Description of the task | All of these records need to be duplicated exactly.
──────── Raw data
Definition bound_le_score (b : bound) (z : Z) : bool :=
  match b with
  | NegInf => true
  | PosInf => false
  | Score x => Z.leb x z
  end.

Definition score_le_bound (z : Z) (b : bound) : bool :=
  match b with
  | NegInf => false
  | PosInf => true
  | Score x => Z.leb z x
  end.

Definition in_range (lo hi : bound) (z : Z) : bool :=
  bound_le_score lo z && score_le_bound z hi.

(** ZRANGEBYSCORE key min max: the members whose score is between the two
    bounds, both included.  The store only ever turns the answer into a
    set, so the order of the list is left as the map gives it. *)
Definition zrangebyscore (r : redis) (key : string) (lo hi : bound) : list string :=
  (map_to_list (filter (λ kv, in_range lo hi kv.2 = true) (zmembers r key))).*1.

(** A pipeline: the commands queued on it are executed together, in the
    order they were queued. *)
Inductive command :=
  | HSET (key : string) (mapping : gmap string string)
  | SADD (key member : string)
  | ZADD (key member : string) (score : Z).

Definition run_command (r : redis) (c : command) : redis :=
  match c with
  | HSET key mapping => hset r key mapping
  | SADD key member => sadd r key member
  | ZADD key member score => zadd r key member score
  end.

Definition execute (r : redis) (pipe : list command) : redis :=
  foldl run_command r pipe.

(** ** Key names *)

Definition _task_key (task_id : string) : string := "task:" +:+ task_id.

Definition _status_key (user_id status : string) : string :=
  "tasks:" +:+ user_id +:+ ":status:" +:+ status.

Definition _due_key (user_id : string) : string := "tasks:" +:+ user_id +:+ ":due".

(** ** task_store.py: class RedisTaskStore *)

Module TaskStore.
Section Store.

(** [datetime.fromtimestamp(z).strftime("%Y-%m-%d %H:%M:%S")]: the due
    time as the read path shows it, in the time zone of the server.  It
    raises for a time stamp outside the range of [datetime]. *)
Variable fromtimestamp_strftime : Z → result string.

(** [dateparser.parse(s)], as epoch seconds; [None] when the text is not
    understood. *)
Variable dateparser_parse : string → option Z.

(** utils.py.  A value that is no string is a [TypeError] of the parser. *)
Definition get_parsed_timestamp (time_str : pyval) : result Z :=
  match time_str with
  | PStr s =>
      match dateparser_parse s with
      | Some z => Ok z
      | None => Raise ValueError
      end
  | _ => Raise TypeError
  end.

(** [int(task["due_time"]) if task.get("due_time") not in (None, "", "0")
    else None], the expression [get_task] and [update_task] share. *)
Definition due_time_field (task : gmap string string) : result (option Z) :=
  match task !! "due_time" with
  | None => Ok None
  | Some s =>
      if decide (s = "" ∨ s = "0") then Ok None
      else try! z := py_int s in Ok (Some z)
  end.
────────────────
Result of the task |
Definition bound_le_score (b : bound) (z : Z) : bool :=
  match b with
  | NegInf => true
  | PosInf => false
  | Score x => Z.leb x z
  end.

Definition score_le_bound (z : Z) (b : bound) : bool :=
  match b with
  | NegInf => false
  | PosInf => true
  | Score x => Z.leb z x
  end.

Definition in_range (lo hi : bound) (z : Z) : bool :=
  bound_le_score lo z && score_le_bound z hi.

(** ZRANGEBYSCORE key min max: the members whose score is between the two
    bounds, both included.  The store only ever turns the answer into a
    set, so the order of the list is left as the map gives it. *)
Definition zrangebyscore (r : redis) (key : string) (lo hi : bound) : list string :=
  (map_to_list (filter (λ kv, in_range lo hi kv.2 = true) (zmembers r key))).*1.

(** A pipeline: the commands queued on it are executed together, in the
    order they were queued. *)
Inductive command :=
  | HSET (key : string) (mapping : gmap string string)
  | SADD (key member : string)
  | ZADD (key member : string) (score : Z).

Definition run_command (r : redis) (c : command) : redis :=
  match c with
  | HSET key mapping => hset r key mapping
  | SADD key member => sadd r key member
  | ZADD key member score => zadd r key member score
  end.

Definition execute (r : redis) (pipe : list command) : redis :=
  foldl run_command r pipe.

(** ** Key names *)

Definition _task_key (task_id : string) : string := "task:" +:+ task_id.

Definition _status_key (user_id status : string) : string :=
  "tasks:" +:+ user_id +:+ ":status:" +:+ status.

Definition _due_key (user_id : string) : string := "tasks:" +:+ user_id +:+ ":due".

(** ** task_store.py: class RedisTaskStore *)

Module TaskStore.
Section Store.

(** [datetime.fromtimestamp(z).strftime("%Y-%m-%d %H:%M:%S")]: the due
    time as the read path shows it, in the time zone of the server.  It
    raises for a time stamp outside the range of [datetime]. *)
Variable fromtimestamp_strftime : Z → result string.

(** [dateparser.parse(s)], as epoch seconds; [None] when the text is not
    understood. *)
Variable dateparser_parse : string → option Z.

(** utils.py.  A value that is no string is a [TypeError] of the parser. *)
Definition get_parsed_timestamp (time_str : pyval) : result Z :=
  match time_str with
  | PStr s =>
      match dateparser_parse s with
      | Some z => Ok z
      | None => Raise ValueError
      end
  | _ => Raise TypeError
  end.

(** [int(task["due_time"]) if task.get("due_time") not in (None, "", "0")
    else None], the expression [get_task] and [update_task] share. *)
Definition due_time_field (task : gmap string string) : result (option Z) :=
  match task !! "due_time" with
  | None => Ok None
  | Some s =>
      if decide (s = "" ∨ s = "0") then Ok None
      else try! z := py_int s in Ok (Some z)
  end.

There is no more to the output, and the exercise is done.